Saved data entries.
_ _ _ _

(* ===== verification/EndToEnd.v ===== *)
(** * The composed program, end to end

    Theorems about the modules wired together: what a worker leaves in
    PostgreSQL and on the stream of its job, what a subscriber reads of a
    generated text, and where a submitted request is afterwards. *)

From S2P Require Import Prelude GoErr Redis Env Postgres System Wiring JobOutcome WiringThms WiringDemo.
From S2P Require Scheduler Admission Job JobThms Idempotency IdempotencyThms Inference.
From S2P Require Worker Recovery Stream StreamThms SseThms InferenceServer InferenceServerThms User.
From stdpp Require Import base gmap list strings.
From Stdlib Require Import ZArith Lia.

(** ** The outcome of a job *)

(** The event that tells the client about a final status. *)
Definition terminal_event (status : string) : option Stream.StreamEvent :=
  if String.eqb status "completed" then Some completed_event
  else if String.eqb status "failed" then Some failed_event else None.

Definition terminal_events (es : list Stream.StreamEvent) : list Stream.StreamEvent :=
  filter (fun e => is_terminal e = true) es.

Lemma terminal_events_quiet es : existsb is_terminal es = false -> terminal_events es = [].
Proof.
  unfold terminal_events. induction es as [|e es IH]; [done|]. cbn [existsb].
  intros [He Hq]%orb_false_iff. rewrite filter_cons_False by (by rewrite He). by apply IH.
Qed.

Lemma terminal_events_app es1 es2 :
  terminal_events (es1 ++ es2) = terminal_events es1 ++ terminal_events es2.
Proof. apply filter_app. Qed.

(** What a generation delivers when every chunk is published. *)
Lemma delivers_run {W} `{!JobView W} g es err :
  jv_reliable -> delivers g es err ->
  InferenceServerThms.run_gen g [] = (Stream.ev_Data <$> es, err) /\
  es = chunk <$> (Stream.ev_Data <$> es).
Proof.
  intros Hrel. induction 1 as [|c k answer es1 es2 err Hp _ [IH1 IH2]]; [done|].
  destruct answer; cbn in Hp; [by destruct Hp|]. subst es1. cbn. rewrite IH1. split; [done|].
  by rewrite <- IH2.
Qed.

Section outcome.
Context {R D E P : Type} `{!Redis R, !RedisDoc R, !Postgres D, !PostgresDoc D, !Process E}.
Context {gofmt : GoFmt} {luafloat : Admission.LuaFloat} {openai_error : InferenceServer.OpenAIError}.
Context {modules : Modules}.
#[local] Abbreviation W := (world R D E P).
Implicit Types w : W.
Context (claim : Worker.JobClaimResult) (subscriber : P -> option Z * list Stream.StreamEvent).
#[local] Abbreviation job := (Worker.jc_JobID claim).

(** The configuration of the worker and of the jobs: the publisher is there
    (the worker module requires it), and no tier and no default allows more
    than [m] attempts. *)
Definition attempts_bounded (m : Z) : Prop :=
  Worker.streamPublisher md_pool = true
  /\ (0 <= Worker.defaultMaxAttempts md_pool <= m)%Z /\ (m < 2 ^ 31)%Z /\ tiers_bounded m.

Definition job_row_of w : option job_row := pg_jobs (dview (app_sys w)) !! job.

(** From [w] to [w'] the events [es] went on the stream. *)
Definition streamed (es : list Stream.StreamEvent) w w' : Prop :=
  reaches claim subscriber es (sys_redis (app_sys w), app_peers w)
    (sys_redis (app_sys w'), app_peers w').

Lemma claimed_outcome calm stored request m w r :
  attempts_bounded m -> job_inv claim subscriber calm stored request w ->
  job_row_of w = Some r -> open_row r ->
  let p := app_process_claimed claim w in
  job_inv claim subscriber calm stored request p.2
  /\ job_outcome (JobView0 := job_view claim subscriber calm stored request) md_pool claim m r w p.2 p.1.
Proof.
  intros (Hpub & Hdef & Hm & Ht) Hw Hrow Hopen. cbv zeta.
  unfold app_process_claimed, Worker.with_scope. rewrite bind_unfold.
  pose proof (silent_proc claim subscriber calm stored request (Worker.beat_schedule (W := E)) w Hw) as Hs.
  change (Worker.beat_schedule (W := W)) with (on_proc Worker.beat_schedule : M W (list nat)).
  destruct (on_proc Worker.beat_schedule w) as [sched w0] eqn:Eq.
  assert (E0 : app_sys w0 = app_sys w /\ app_peers w0 = app_peers w).
  { unfold on_proc in Eq. destruct (Worker.beat_schedule (app_proc w)). by simplify_eq/=. }
  destruct E0 as [Es Ep]. destruct Hs as (Hw0 & Hr0 & _). cbn [fst snd] in *.
  pose proof (composed_job_world claim subscriber calm stored request m Ht) as Hjw.
  pose proof (process_claimed_outcome (JobWorld0 := Hjw)
    md_pool claim m (Worker.MkScope w0 None (Worker.Beating 0) 0 sched) r Hpub Hdef Hm Hw0) as H.
  cbn [Worker.sc_world Worker.sc_attempts] in H.
  specialize (H (eq_trans Hr0 Hrow) Hopen eq_refl).
  destruct (Worker.process_claimed md_pool claim _) as [res s]. cbn [fst snd] in *.
  destruct H as [H1 H2]. split; [exact H1|].
  destruct H2; [eapply outcome_completed|eapply outcome_failed|eapply outcome_abandoned]; try done;
    cbn in *; by rewrite Es, Ep in *.
Qed.

Lemma quiet_terminal `{!JobView W} es : quiet_events es -> terminal_events es = [].
Proof. intros [Hq _]. by apply terminal_events_quiet. Qed.

Lemma published_terminal calm stored request e err fin :
  is_terminal e = true -> published (JobView0 := job_view claim subscriber calm stored request) e err fin ->
  terminal_events fin = [e] \/ terminal_events fin = [] /\ ~ calm.
Proof.
  intros He Hp. assert (Hs : terminal_events [e] = [e]).
  { unfold terminal_events. by rewrite filter_cons_True. }
  destruct err; cbn in Hp; [destruct Hp as [Hc [->| ->]]; auto|subst fin; auto].
Qed.

(** The row after a write of the status. *)
Lemma marked_row calm stored request final n r err row :
  marked (JobView0 := job_view claim subscriber calm stored request) final n r err row ->
  exists r', row = Some r' /\ (r' = set_status final n r \/ r' = r /\ ~ stored)
    /\ (stored -> err = None).
Proof.
  destruct err; cbn; [|intros ->; by eexists; split; [done|split; [left|]]].
  intros [Hs [->| ->]]; (eexists; split; [done|split; [tauto|done]]).
Qed.

(** C5: the stream agrees with the record.  Let a worker process a claimed job
    whose row is in state created, in the program composed of all modules,
    whatever the inference server, the heartbeat and the lease do, whatever
    requests to Redis and to PostgreSQL are lost, and whatever the others do to
    the other keys and rows.  Either the job ends as completed or as failed:
    its row gets that status and a retry count of at most the attempts allowed
    - unless a request to PostgreSQL was lost, when the row may stay as it
    was -, and the events that went on its stream hold the event of that status
    and no other terminal event - unless a request to Redis was lost, when it
    may be missing.  Or its lease was lost: then the row is as it was, no
    terminal event went on the stream, and the error says so.  A row that says
    completed means that the worker saw no error, if PostgreSQL lost nothing. *)
Theorem stream_agrees calm stored request m w r :
  attempts_bounded m -> job_inv claim subscriber calm stored request w ->
  job_row_of w = Some r -> open_row r ->
  let p := app_process_claimed claim w in
  exists es r', streamed es w p.2 /\ job_row_of p.2 = Some r'
    /\ (stored -> j_status r' = "completed" -> p.1 = None)
    /\ ((exists status e n, terminal_event status = Some e /\ (0 <= n <= m)%Z
           /\ (r' = set_status status n r \/ r' = r /\ ~ stored)
           /\ (terminal_events es = [e] \/ terminal_events es = [] /\ ~ calm))
        \/ (r' = r /\ terminal_events es = []
            /\ exists e, p.1 = Some e /\ errors_Is (Some e) Worker.ErrLeaseExtendFailed = true)).
Proof.
  intros Hb Hw Hrow Hopen. cbv zeta.
  destruct (claimed_outcome calm stored request m w r Hb Hw Hrow Hopen) as [_ Ho].
  destruct (app_process_claimed claim w) as [res w']. cbn [fst snd] in *.
  pose proof (proj1 Hopen) as Hst.
  destruct Ho as [n pre es fin pl g err merr Hn Hr [Hpre _] _ Hg Hd Hp Hobs
                 |n es fin err merr res Hn Hr Hq Hp Hobs|es e Hr Hq Hobs He].
  - destruct (marked_row calm stored request _ _ _ _ _ Hr) as (r' & Hr' & Hor & Hnone).
    exists (pre ++ es ++ fin), r'. split; [exact Hobs|]. split; [exact Hr'|]. split; [auto|].
    left. exists "completed", completed_event, n. split; [done|]. split; [done|]. split; [exact Hor|].
    rewrite !terminal_events_app, (quiet_terminal _ Hpre).
    assert (Hq : terminal_events es = []).
    { apply terminal_events_quiet. clear -Hd.
      induction Hd as [|c k answer es1 es2 err Hp _ IH]; [done|]. rewrite existsb_app, IH, orb_false_r.
      destruct answer; cbn in Hp; [destruct Hp as [_ [->| ->]]|subst es1]; done. }
    rewrite Hq. by apply (published_terminal calm stored request _ err).
  - destruct (marked_row calm stored request _ _ _ _ _ Hr) as (r' & Hr' & Hor & Hnone).
    exists (es ++ fin), r'. split; [exact Hobs|]. split; [exact Hr'|]. split.
    { intros _ Hc. exfalso. destruct Hor as [->|[-> _]]; [done|congruence]. }
    left. exists "failed", failed_event, n. split; [done|]. split; [done|]. split; [exact Hor|].
    rewrite terminal_events_app, (quiet_terminal _ Hq).
    by apply (published_terminal calm stored request _ err).
  - exists es, r. split; [exact Hobs|]. split; [exact Hr|].
    split; [intros _ Hc; congruence|]. right. split; [done|].
    split; [by apply (quiet_terminal (JobView0 := job_view claim subscriber calm stored request))|].
    eauto.
Qed.

(** *** The text reaches the client *)

(** The input of the inference server for a stored request. *)
Definition generation_input (q : request_row) : Worker.GenerationInput :=
  Worker.MkGenerationInput (q_model q) (q_prompt q) (q_max q) (Worker.temperature md_pool).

_ _ _ _

What to work on. Up to and including the line with "InferenceServerThms.run_gen g []", restate the records above word for word from the very first line.

Response to the task.
(* ===== verification/EndToEnd.v ===== *)
(** * The composed program, end to end

    Theorems about the modules wired together: what a worker leaves in
    PostgreSQL and on the stream of its job, what a subscriber reads of a
    generated text, and where a submitted request is afterwards. *)

From S2P Require Import Prelude GoErr Redis Env Postgres System Wiring JobOutcome WiringThms WiringDemo.
From S2P Require Scheduler Admission Job JobThms Idempotency IdempotencyThms Inference.
From S2P Require Worker Recovery Stream StreamThms SseThms InferenceServer InferenceServerThms User.
From stdpp Require Import base gmap list strings.
From Stdlib Require Import ZArith Lia.

(** ** The outcome of a job *)

(** The event that tells the client about a final status. *)
Definition terminal_event (status : string) : option Stream.StreamEvent :=
  if String.eqb status "completed" then Some completed_event
  else if String.eqb status "failed" then Some failed_event else None.

Definition terminal_events (es : list Stream.StreamEvent) : list Stream.StreamEvent :=
  filter (fun e => is_terminal e = true) es.

Lemma terminal_events_quiet es : existsb is_terminal es = false -> terminal_events es = [].
Proof.
  unfold terminal_events. induction es as [|e es IH]; [done|]. cbn [existsb].
  intros [He Hq]%orb_false_iff. rewrite filter_cons_False by (by rewrite He). by apply IH.
Qed.

Lemma terminal_events_app es1 es2 :
  terminal_events (es1 ++ es2) = terminal_events es1 ++ terminal_events es2.
Proof. apply filter_app. Qed.

(** What a generation delivers when every chunk is published. *)
Lemma delivers_run {W} `{!JobView W} g es err :
  jv_reliable -> delivers g es err ->
  InferenceServerThms.run_gen g [] = (Stream.ev_Data <$> es, err) /\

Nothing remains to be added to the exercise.